The successful run extends to the education sector where I work. My work colleagues, Ekow Vincent Assifuah (Old Tafo) and Dr Prince Armah (Kwesimintsim), were also successful in securing their respective parliamentary candidacies on their first attempt.
I share an office with Ekow and Kwasi Obeng Ofosu (a.k.a. Baba Tauffic) at the Ministry of Education and we are quite an unholy trinity of sorts, so Kwasi and I were particularly delighted at his win, which came to many as a surprise.
Both the Minister, Dr Opoku Prempeh (Manhyia South), and the Deputy Minister (General Education), Dr Yaw Osei Adutwum (Bosomtwe), went unopposed so it was literally a done deal from the get-go, while the Deputy Minister (TVET), Mrs Gifty Twum-Ampofo (Abuakwa North), retained her candidacy.
The Minister of State for Tertiary Education, Prof. Kwesi Yankah, clinched the candidacy for Agona East much earlier in September 2019 during the party primaries for ‘orphan constituencies’. So all in all, there was a good reason to be delighted last Saturday night.
Big guns fall silent
It appeared that long before the primaries, the electoral death warrants of Dr Mark Assibey Yeboah (New Juaben South) and Daniel Okyem Aboagye (Bantama) had been signed and sealed, and it was only a matter of time for execution.
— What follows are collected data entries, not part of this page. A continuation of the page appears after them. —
(** Two collections on one deque: [other.load(src.dump())] binds [other]
    to the deque of [src], and what [other.add] puts in is returned by
    [src.items()]. *)
Lemma shared_deque_seen_by_both :
  let src := 0%nat in
  let other := 1%nat in
  exists d h1 h2,
    (LRUShared.new 2 true ;; LRUShared.new 2 true ;; LRUShared.add src "a" ;;
     LRUShared.dump src) LRUShared.empty = (Return d, h1)
    /\ (LRUShared.load other (inl d) ;; LRUShared.add other "z" ;;
        LRUShared.items src) h1 = (Return ["z"; "a"], h2).
Proof. eexists _, _, _. split; vm_compute; reflexivity. Qed.

Lemma lru_shared_items_only_what_was_put_witness :
  let cs := [LRUShared.New 2 true; LRUShared.New 2 true; LRUShared.Add 0%nat "a";
             LRUShared.Dump 0%nat; LRUShared.Load 1%nat (inl 0%nat); LRUShared.Add 1%nat "z";
             LRUShared.Load 0%nat (inr ["b"; "c"; "d"]); LRUShared.AddIter 0%nat ["e"]] in
  exists l h,
    LRUShared.items 0%nat (LRUShared.exec_all cs LRUShared.empty) = (Return l, h)
    /\ Forall (fun x => String.length x = 1%nat) l.
Proof.
  apply (lru_shared_items_only_what_was_put (fun x => String.length x = 1%nat)
           [LRUShared.New 2 true; LRUShared.New 2 true; LRUShared.Add 0%nat "a";
            LRUShared.Dump 0%nat; LRUShared.Load 1%nat (inl 0%nat); LRUShared.Add 1%nat "z";
            LRUShared.Load 0%nat (inr ["b"; "c"; "d"]); LRUShared.AddIter 0%nat ["e"]] 0%nat).
  repeat constructor; simpl; lia.
Defined.
End LRUMore.
(** An integer literal holds nothing but digits, signs and underscores. *)
Lemma parse_int_chars (s : string) (z : Z) :
  parse_int s = Some z -> string_forall int_char s = true.
Proof.
  unfold parse_int. destruct (ungroup s) as [t|] eqn:U; [|discriminate].
  intros H. apply decimal_int_chars in H.
  exact (ungroup_from_chars int_char s t _ eq_refl U H).
Qed.

(** X3.  After lines that parse, with range directives of two values, a size
    directive without a value, or with a value that is no integer literal,
    stops the reader: [tokens[1]] raises [IndexError] and [np.int_] raises
    [ValueError], whatever follows in the file. *)
Theorem read_bad_size_directive
    (path content keyword line : string) (pre post : list string) (st : locals) :
  readlines content = (pre ++ line :: post)%list ->
  scan (init path) pre = Ok st ->
  range_pairs pre = true ->
  keyword = "LUT_1D_SIZE" \/ keyword = "LUT_3D_SIZE" ->
  is_directive keyword line = true ->
  match nth_error (tokens_of line) 1 with
  | None => read_LUT_ResolveCube path content = Raise IndexError
  | Some tok =>
      string_forall int_char tok = false ->
      read_LUT_ResolveCube path content = Raise ValueError
  end.
Proof.
  intros Hl Hpre _ Hk Hd.
  assert (S : forall e, step st line = Raise e ->
                        read_LUT_ResolveCube path content = Raise e).
  { intros e He. unfold read_LUT_ResolveCube.
    now rewrite Hl, (scan_raise pre post line _ st e Hpre He). }
  rewrite (step_directive st keyword line) in S
    by (assumption || (destruct Hk as [-> | ->]; discriminate)).
  rewrite <- nth_error_tl.
  destruct (nth_error (tl (tokens_of line)) 0) as [tok|] eqn:E.
  - intros Htok. apply S.
    assert (P : parse_int tok = None).
    { destruct (parse_int tok) as [z|] eqn:P; [|reflexivity].
      apply parse_int_chars in P. congruence. }
    destruct Hk as [-> | ->]; cbn [dispatch String.eqb Ascii.eqb Bool.eqb];
      unfold second, int_; rewrite E; cbn [of_option bind]; now rewrite P.
  - apply S.
    destruct Hk as [-> | ->]; cbn [dispatch String.eqb Ascii.eqb Bool.eqb];
      unfold second; now rewrite E.
Qed.

Lemma read_bad_size_directive_witness :
  read_LUT_ResolveCube "a.cube" ("# c" ++ NL ++ "LUT_3D_SIZE" ++ NL ++ "0 0 0" ++ NL)
    = Raise IndexError /\
  read_LUT_ResolveCube "a.cube" ("# c" ++ NL ++ "LUT_1D_SIZE 4.0" ++ NL ++ "0 0 0" ++ NL)
    = Raise ValueError.
Proof.
  split.
  - exact (read_bad_size_directive "a.cube"
             ("# c" ++ NL ++ "LUT_3D_SIZE" ++ NL ++ "0 0 0" ++ NL)
             "LUT_3D_SIZE" ("LUT_3D_SIZE" ++ NL) ["# c" ++ NL] ["0 0 0" ++ NL]
             (add_comment "c" (init "a.cube"))
             eq_refl eq_refl eq_refl (or_intror eq_refl) eq_refl).
  - exact (read_bad_size_directive "a.cube"
             ("# c" ++ NL ++ "LUT_1D_SIZE 4.0" ++ NL ++ "0 0 0" ++ NL)
             "LUT_1D_SIZE" ("LUT_1D_SIZE 4.0" ++ NL) ["# c" ++ NL] ["0 0 0" ++ NL]
             (add_comment "c" (init "a.cube"))
             eq_refl eq_refl eq_refl (or_introl eq_refl) eq_refl eq_refl).
Defined.

End ReaderLines.

(** ** Data rows that do not parse *)

Section ReaderRows.
Import Py ResolveCube Spec Props.
Local Open Scope string_scope.

Lemma string_forall_app_inv p (a b : string) :
  string_forall p a = true -> string_forall p b = true ->
  string_forall p (a ++ b) = true.
Proof. intros Ha Hb. now rewrite string_forall_app, Ha, Hb. Qed.

Lemma int_char_float_char (c : ascii) : int_char c = true -> float_char c = true.
Proof.
  unfold int_char, float_char. intros H.
  apply orb_prop in H as [H|H]; [|now rewrite H, !orb_true_r].
  apply orb_prop in H as [H|H]; [|now rewrite H, !orb_true_r].
  apply orb_prop in H as [H|H]; [now rewrite H|now rewrite H, !orb_true_r].
Qed.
At Bantama in particular, the onslaught was as fierce as it was expected, and the landslide was also as expected. It appeared that delegates were quite happy to make Okyem Aboagye a one-term MP in very much the same way as they made his immediate predecessor, Henry Kwabena Kokofu, a one-term MP.
Other incumbent big guns like Joseph Kofi Adda (Navrongo Central) and Vincent Sowah Odotei (La Dadekotopon) were felled. I have a particular soft spot for Ama Sey (Akwatia) and was sorry to see her lose her bid for re-election.
Regrouping for battle
There is no doubt that as with every electoral contest, egos have been bruised and sharp, acerbic words have been thrown around as things heated up.
While some candidates have tasted exotic champagne by their win and enjoyed the smooth bubbles, others have downed vinegar by their defeat and felt its sharpness on their tongues and in their throats. But there can be only one winner per contest.
I am confident that the NPP will be able to find ways to heal the raw wounds of those who have been vanquished.
With literally only five months to the general election, it is important that the primaries are put in the past and all hands join to get ready for battle in December.
For those who suffered defeat, it is crucial that they rally round quickly and work with those who won, especially if they have any dreams of staging a comeback or they expect to play some role in the party in the future.
Their ability to put their personal disappointment on the back burner, respect the delegates’ choice and work towards the party’s goal is a huge asset for any future ambitions.
Essentially, party primaries constitute friendly fire within a family.
Now that the primaries are over, it is time to close ranks because the real fight is about to begin.